Vallarta-Ast Nellie, Krueger Diane, Binkley Neil
Department of Radiology, William S. Middleton VAMC, Madison, WI, USA.
J Clin Densitom. 2002 Winter;5(4):383-89. doi: 10.1385/jcd:5:4:383.
Controversy exists regarding which sites to measure, and the appropriate reference database to use, for densitometric diagnosis of osteoporosis in men. While hip and spine bone mineral density (BMD) measurement is routine, spinal osteoarthritis often elevates measured BMD in older men. Additionally, the use of male reference data is standard practice; however, recent reports suggest that a female database may be more appropriate. This study evaluated the effect of sites measured, and normative database utilized, on the densitometric diagnosis of osteoporosis in men. Spine, femur, and ultradistal radial BMD T-scores were determined in 595 male veterans using the GE Lunar male normative database. Subsequently, World Health Organization diagnostic criteria were applied, identifying 282 men with osteoporosis (T-score </= 2.5). The combination of femoral (lowest of neck or total) with the ultradistal radius site was more sensitive (p < 0.0001) for diagnosing osteoporosis than femur plus lumbar spine. When scans from 129 subjects with documented fractures were analyzed using female normative data, fewer (p < 0.0001) met an arbitrary threshold for receiving pharmacologic osteoporosis therapy.

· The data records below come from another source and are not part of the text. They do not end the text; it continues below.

(* ===== verification/VisitCore.v ===== *)
(** * The reservation protocol, abstractly

    Invitations, sessions, reservations, participants and join requests are
    five tables that must agree: who is reserved, who is invited and who is in
    a room.  This file states how they may change - [micro], the atomic actions
    the visit services are made of - and the agreement, [VisitInv], that every
    action preserves.  [VisitSteps] shows that the transactions and statements
    of the services are sequences of these actions.

    Outside a transaction a closing loop first claims a row and deletes the
    reservations later: [Task] is such work still to be done. *)

From S2P Require Import Prelude Tables JsText Json Schema Interfaces Visit.
Local Open Scope Z_scope.

Inductive Task := RelInv (i : rowid) | RelSes (s : rowid) | RelJoin (k : rowid).
#[export] Instance Task_eq_dec : EqDecision Task.
Proof. solve_decision. Defined.

Record Core := mkCore {
  k_inv : gmap rowid Invitation;
  k_ses : gmap rowid Session;
  k_res : gmap rowid Reservation;
  k_par : gmap rowid Participant;
  k_join : gmap rowid JoinRequest;
}.
#[export] Instance eta_Core : Eta Core := λ c, mkCore (k_inv c) (k_ses c) (k_res c) (k_par c) (k_join c).

Definition core_of (d : DB) : Core :=
  mkCore (db_invitations d) (db_sessions d) (db_reservations d) (db_participants d) (db_joinRequests d).

(** ** What never changes in a row *)

Definition same_invitation (r r' : Invitation) : Prop :=
  inv_visitorOwnerUserId r' = inv_visitorOwnerUserId r ∧ inv_hostUserId r' = inv_hostUserId r.
Definition same_session (s s' : Session) : Prop :=
  ses_invitationId s' = ses_invitationId s ∧ ses_visitorOwnerUserId s' = ses_visitorOwnerUserId s ∧
  ses_hostUserId s' = ses_hostUserId s ∧ ses_roomCapacity s' = ses_roomCapacity s.
Definition same_participant (p p' : Participant) : Prop :=
  par_sessionId p' = par_sessionId p ∧ par_userId p' = par_userId p ∧
  par_networkCompanionId p' = par_networkCompanionId p ∧ par_role p' = par_role p.
Definition same_join (j j' : JoinRequest) : Prop :=
  jr_sessionId j' = jr_sessionId j ∧ jr_requesterUserId j' = jr_requesterUserId j.

(** The states a session moves through before it closes. *)
Definition forward (a b : SessionState) : bool :=
  bool_decide (a = b) || bool_decide ((a, b) ∈ [(S_preparing, S_ready); (S_ready, S_active)]).

Definition present (p : Participant) : bool := par_state p != P_left.
Definition present_count (s : rowid) (m : gmap rowid Participant) : nat :=
  count_where (λ _ p, (par_sessionId p == s) && present p) m.

Definition outgoing (i : rowid) (r : Reservation) : Prop :=
  res_kind r = K_outgoing_invitation ∧ res_invitationId r = Some i ∧ res_sessionId r = None ∧ res_joinRequestId r = None.
Definition in_session (s : rowid) (r : Reservation) : Prop :=
  res_kind r = K_session_participant ∧ res_invitationId r = None ∧ res_sessionId r = Some s ∧ res_joinRequestId r = None.
Definition asking (s k : rowid) (r : Reservation) : Prop :=
  res_kind r = K_join_request ∧ res_invitationId r = None ∧ res_sessionId r = Some s ∧ res_joinRequestId r = Some k.

(** [ts'] forgets at most the tasks of [done]. *)
Definition drops (done : Task → Prop) (ts ts' : list Task) : Prop :=
  (∀ t, t ∈ ts → done t ∨ t ∈ ts') ∧ (∀ t, t ∈ ts' → t ∈ ts).

(** ** The actions *)

Definition Config : Type := Core * list Task.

In conclusion, BMD measurement at only the spine and hip leads to underdiagnosis of osteoporosis in men. This situation will be exacerbated by utilization of a female normative database; more men with prior fracture may be categorized as not meeting a pharmaceutical intervention threshold.

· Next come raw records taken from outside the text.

(** A join request is closed and its requester released. *)
Lemma close_join_micros c ts k j j' :
  VisitInv (c, ts) → k_join c !! k = Some j → jr_status j = J_pending → jr_status j' ≠ J_pending → same_join j j' →
  rtc micro (c, ts) (c <| k_join := <[k := j']> (k_join c) |>
    <| k_res := delete_many (λ u v, (u == jr_requesterUserId j) && (res_joinRequestId v == Some k)) (k_res c) |>, ts).
Proof.
  intros Hinv Hk Hp Hp' [E1 E2]. eapply rtc_l; [by apply (mi_close_join c ts k j j')|]. apply rtc_once.
  eapply micro_eq; [apply (mi_release_join _ (RelJoin k :: ts) ts k j'); [simpl; by rewrite lookup_insert_eq|done|by apply drops_self]|].
  simpl. by rewrite E2.
Qed.

Lemma respondJoinRequest_implements userId k role now : implements (respondJoinRequest_tx userId k role now).
Proof.
  intros d a d' ts Hinv Hrun. unfold respondJoinRequest_tx in Hrun. cbv zeta in Hrun.
  step_inv; [done|]. match goal with H : set_join_request _ _ _ = Ok _ |- _ => apply set_join_request_ok in H as (j & Hj & ->) end.
  simplify_eq. bool_inv.
  match goal with Hj : db_joinRequests d !! k = Some ?j |- context [<[k := ?j']> _] =>
    exact (close_join_micros (core_of d) ts k j j' Hinv Hj ltac:(done) ltac:(by destruct role) ltac:(by destruct role)) end.
Qed.

Lemma frame_queue_topic r s k now : core_frame (queue_topic r s k now).
Proof. unfold queue_topic. frame. Qed.

Lemma acceptJoinRequest_implements host k pk tk now : implements (acceptJoinRequest_tx host k pk tk now).
Proof.
  intros d a d' ts Hinv Hrun. unfold acceptJoinRequest_tx, create_participant in Hrun. cbv zeta in Hrun.
  step_inv; [done|]; option_inv; simplify_eq.
  match goal with H1 : db_joinRequests d !! k = Some ?x |- _ => rename x into req, H1 into Hreq end.
  match goal with H : tx_for _ _ _ = Ok _ |- _ => apply tx_for_same in H as ->; [|intros; by eapply assertRoomEligible_ok] end.
  match goal with H : set_join_request _ _ _ = Ok _ |- _ => apply set_join_request_ok in H as (j & Hj & ->) end.
  match goal with H : queue_topic _ _ _ _ _ = Ok _ |- _ => apply frame_queue_topic in H as -> end.
  match goal with H : create_row participant_clash _ _ _ = Some _ |- _ =>
    let C := fresh "C" in pose proof H as C; apply create_row_Some in H as (? & ? & ->) end.
  cbn [set db_reservations db_joinRequests db_participants] in *.
  assert (j = req) as -> by congruence.
  destruct (db_reservations d !! jr_requesterUserId req) as [v|] eqn:Hv; [|done]. bool_inv.
  rewrite (alter_as_insert _ _ _ _ Hv).
  destruct (reservation_asking _ _ _ _ k Hinv Hv) as (s' & Ha); [done..|].
  match goal with H : joinable _ = true |- _ => apply joinable_live in H as [? _] end.
  match goal with H : db_sessions d !! _ = Some ?se |- _ =>
    apply rtc_once; eapply micro_eq; [eapply (mi_join_accept (core_of d) ts k req _ pk _ (jr_requesterUserId req) v _ se)|reflexivity] end; try done.
  - destruct Ha as (_ & ? & _). done.
  - simpl. by rewrite <- length_present.
Qed.

Lemma find_participant_ok s u d k q :
  find_participant s u d = Some (k, q) → db_participants d !! k = Some q ∧ par_sessionId q = s ∧ par_userId q = u.
Proof. unfold find_participant. intros [? ?]%find_unique_Some. by bool_inv. Qed.

Lemma markParticipantReady_implements userId s now : implements (markParticipantReady_tx userId s now).
Proof.
  intros d a d' ts Hinv Hrun. unfold markParticipantReady_tx, alter_participant in Hrun. cbv zeta in Hrun.
  step_inv; [done|]. match goal with H : find_participant _ _ _ = Some ?x |- _ => destruct x as [k q]; apply find_participant_ok in H as (Hk & ? & ?) end.
  match goal with H : tx_for _ _ _ = Ok (_, ?y) |- _ => assert (core_of y = core_of d) as E end.
  { match goal with H : tx_for _ _ _ = Ok _ |- _ => revert H end. apply frame_for. intros. unfold upsert_readiness. frame. }
  rewrite <- E in *. apply core_eq in E as (_ & _ & _ & E & _). rewrite <- E in Hk. cbn [fst snd] in *.
  rewrite (alter_as_insert _ _ _ _ Hk). bool_inv. apply rtc_once. 
  eapply micro_eq; [eapply participant_micro; [exact Hinv|exact Hk|..]|reflexivity]; try done.
  set_unfold. naive_solver congruence.
Qed.

Lemma leaveRoom_implements userId s now : implements (leaveRoom_tx userId s now).
Proof.
  intros d a d' ts Hinv Hrun. unfold leaveRoom_tx, alter_participant in Hrun. cbv zeta in Hrun.
  step_inv; [done|]. match goal with H : find_participant _ _ _ = Some ?x |- _ => destruct x as [k q]; apply find_participant_ok in H as (Hk & <- & <-) end.
  cbn [fst snd] in *. unfold delete_reservations. cbn [set db_participants db_reservations].
  rewrite (alter_as_insert _ _ _ _ Hk). bool_inv. apply rtc_once.
  eapply micro_eq; [eapply (mi_leave_one _ _ k q)|reflexivity]; done.
Qed.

对于男性骨质疏松症的骨密度诊断,在测量部位以及使用何种合适的参考数据库方面存在争议。虽然髋部和脊柱骨矿物质密度(BMD)测量是常规操作,但脊柱骨关节炎常常会使老年男性的测量BMD升高。此外,使用男性参考数据是标准做法;然而,最近的报告表明女性数据库可能更合适。本研究评估了测量部位以及所使用的标准数据库对男性骨质疏松症骨密度诊断的影响。使用GE Lunar男性标准数据库测定了595名男性退伍军人的脊柱、股骨和桡骨远端的BMD T值。随后,应用世界卫生组织诊断标准,确定了282名患有骨质疏松症的男性(T值≤ -2.5)。与股骨加腰椎相比,股骨(颈或全髋中最低者)与桡骨远端部位联合用于诊断骨质疏松症更敏感(p < 0.0001)。当使用女性标准数据对129名有骨折记录的受试者的扫描结果进行分析时,达到接受骨质疏松症药物治疗的任意阈值的人数更少(p < 0.0001)。总之,仅在脊柱和髋部测量BMD会导致男性骨质疏松症诊断不足。使用女性标准数据库会使这种情况更加严重;更多有既往骨折的男性可能会被归类为未达到药物干预阈值。